Created as a roadmap for countries to reform their economies by 2050 and dramatically reduce the negative effects of climate change, the Pathways Project still predicts the presence of natural gas (with carbon capture and storage), coal, and oil in Canada’s energy mix for electricity generation, for some heat and industrial processes, and for heavy duty transport. Ontario has, at least in the short term, accepted this reality and hasn’t proposed radical shifts away from fossil fuels—choosing instead to boost lower-carbon options. Ontario is embarking on an energy transition, not a revolution.

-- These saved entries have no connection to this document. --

(** Rows that are new are all processed: those that reach the threshold
    are appended, in their order, and counted. *)
Lemma process_rows_new rows n file :
  new_rows rows file = true →
  process_rows rows n file
  = (Ok (n + length (admitted rows))%nat, file +:+ record_lines (admitted rows)).
Proof.
  revert n file. induction rows as [|row rows IH]; intros n file.
  - intros _. cbn [process_rows admitted record_lines length].
    by rewrite Nat.add_0_r, sapp_empty_r.
  - cbn [new_rows process_rows]. rewrite (admitted_one row rows).
    cbn [admitted].
    destruct (parse_extension_info row) as [[[ext_id uc] info]|e] eqn:Hp; [|done].
    destruct ext_id as [| | | |s| |]; try done.
    intros [Hnew Hrest]%andb_true_iff. apply negb_true_iff in Hnew.
    unfold is_string_in_file. rewrite Hnew.
    apply parse_extension_info_inv in Hp as [_ [fields ->]].
    destruct (MIN_USER_COUNT <=? uc).
    + rewrite append_dict_to_file_record, (IH _ _ Hrest).
      rewrite (record_lines_app [_]), sapp_assoc. cbn [app length].
      f_equal. f_equal. lia.
    + cbn [record_lines] in Hrest. rewrite sapp_empty_r in Hrest.
      rewrite (IH _ _ Hrest). by cbn [app].
Qed.

Lemma new_rows_count rows file :
  new_rows rows file = true →
  (length (admitted rows) + length (List.filter below_threshold rows))%nat = length rows.
Proof.
  revert file. induction rows as [|row rows IH]; intros file; [done|].
  cbn [new_rows admitted List.filter]. unfold below_threshold at 1.
  destruct (parse_extension_info row) as [[[ext_id uc] info]|e]; [|done].
  destruct ext_id; try done. intros [_ Hrest]%andb_true_iff. apply IH in Hrest.
  destruct (Z.leb_spec MIN_USER_COUNT uc), (Z.ltb_spec uc MIN_USER_COUNT);
    cbn [length]; lia.
Qed.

And why shouldn’t we? Ontario has the largest and fastest-growing cleantech sector in Canada—according to its own Climate Change Strategy, the Ontario government touts that 36 per cent of the nation’s cleantech companies with proprietary technologies are here.
Yes climate action is about reducing greenhouse gas emissions, but this isn’t just about inflicting pain with regulatory can also be achieved through the strategic use of carrots—with programs that build on Ontario’s record investments in clean energy and clean technologies and leveraging that expertise to create cost-savings for homeowners and businesses alike.
It’s the kind of carbon cents and sensibility we should be aiming for, and Ontario’s climate action plan hits the mark.